*** RECORDED DATA ***

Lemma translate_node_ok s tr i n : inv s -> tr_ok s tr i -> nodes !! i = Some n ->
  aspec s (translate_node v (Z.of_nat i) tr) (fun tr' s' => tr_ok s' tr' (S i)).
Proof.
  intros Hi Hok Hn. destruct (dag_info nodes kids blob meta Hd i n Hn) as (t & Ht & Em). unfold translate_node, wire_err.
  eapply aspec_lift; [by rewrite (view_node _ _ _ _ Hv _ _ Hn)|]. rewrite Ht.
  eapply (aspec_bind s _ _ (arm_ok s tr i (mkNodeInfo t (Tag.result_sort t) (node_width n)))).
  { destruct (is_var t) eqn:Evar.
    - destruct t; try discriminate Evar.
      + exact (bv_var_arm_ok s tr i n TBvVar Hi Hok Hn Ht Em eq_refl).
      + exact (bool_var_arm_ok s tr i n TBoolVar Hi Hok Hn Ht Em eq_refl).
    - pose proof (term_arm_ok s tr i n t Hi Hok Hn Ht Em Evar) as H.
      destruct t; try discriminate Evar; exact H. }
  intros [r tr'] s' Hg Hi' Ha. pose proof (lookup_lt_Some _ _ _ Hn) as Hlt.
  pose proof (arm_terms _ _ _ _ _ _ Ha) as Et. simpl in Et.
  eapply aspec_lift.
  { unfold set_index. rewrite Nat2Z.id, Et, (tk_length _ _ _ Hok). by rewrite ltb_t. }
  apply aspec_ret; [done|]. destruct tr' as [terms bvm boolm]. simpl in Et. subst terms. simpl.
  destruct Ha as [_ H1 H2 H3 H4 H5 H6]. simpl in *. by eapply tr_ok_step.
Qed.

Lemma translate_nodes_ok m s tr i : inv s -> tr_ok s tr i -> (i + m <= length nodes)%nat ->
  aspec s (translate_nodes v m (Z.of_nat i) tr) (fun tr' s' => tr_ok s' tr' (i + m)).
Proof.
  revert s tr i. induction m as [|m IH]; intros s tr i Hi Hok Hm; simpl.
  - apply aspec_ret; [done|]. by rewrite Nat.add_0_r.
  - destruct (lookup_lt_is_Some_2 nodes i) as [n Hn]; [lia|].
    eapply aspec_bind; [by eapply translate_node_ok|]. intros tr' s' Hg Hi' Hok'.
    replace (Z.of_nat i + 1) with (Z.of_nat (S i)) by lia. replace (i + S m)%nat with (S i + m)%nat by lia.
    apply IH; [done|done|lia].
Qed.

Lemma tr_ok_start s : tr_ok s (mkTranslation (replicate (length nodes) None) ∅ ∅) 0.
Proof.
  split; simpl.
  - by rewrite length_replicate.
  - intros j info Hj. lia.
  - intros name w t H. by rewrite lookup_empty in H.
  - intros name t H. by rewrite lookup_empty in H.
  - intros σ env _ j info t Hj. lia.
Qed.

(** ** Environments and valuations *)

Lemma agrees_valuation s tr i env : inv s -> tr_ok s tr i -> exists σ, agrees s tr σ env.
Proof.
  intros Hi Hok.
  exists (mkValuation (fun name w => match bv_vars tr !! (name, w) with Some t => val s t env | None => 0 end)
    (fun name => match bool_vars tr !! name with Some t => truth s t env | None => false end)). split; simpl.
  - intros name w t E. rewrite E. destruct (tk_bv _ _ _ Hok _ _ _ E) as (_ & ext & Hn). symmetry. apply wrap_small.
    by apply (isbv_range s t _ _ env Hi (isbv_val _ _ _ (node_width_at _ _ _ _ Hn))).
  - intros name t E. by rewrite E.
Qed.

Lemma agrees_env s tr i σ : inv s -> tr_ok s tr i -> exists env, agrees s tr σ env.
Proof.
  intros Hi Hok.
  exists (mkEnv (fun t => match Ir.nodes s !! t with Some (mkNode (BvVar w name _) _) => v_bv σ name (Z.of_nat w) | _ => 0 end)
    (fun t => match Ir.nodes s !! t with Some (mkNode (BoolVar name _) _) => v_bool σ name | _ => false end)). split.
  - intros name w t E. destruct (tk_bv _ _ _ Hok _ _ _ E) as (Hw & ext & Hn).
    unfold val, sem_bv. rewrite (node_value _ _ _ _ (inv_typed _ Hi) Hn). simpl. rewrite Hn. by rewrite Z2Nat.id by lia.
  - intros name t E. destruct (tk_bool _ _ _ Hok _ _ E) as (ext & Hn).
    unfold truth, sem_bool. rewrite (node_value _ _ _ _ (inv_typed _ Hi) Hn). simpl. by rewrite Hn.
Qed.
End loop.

*** End of RECORDED DATA ***

DIRECTIONS: Above are the records. Copy the lines beginning at the one that has "(fun name =>" and ending with the one that has "- intros name w t E. rewrite", unchanged.

ANSWER TO THIS EXERCISE:
    (fun name => match bool_vars tr !! name with Some t => truth s t env | None => false end)). split; simpl.
  - intros name w t E. rewrite E. destruct (tk_bv _ _ _ Hok _ _ _ E) as (_ & ext & Hn). symmetry. apply wrap_small.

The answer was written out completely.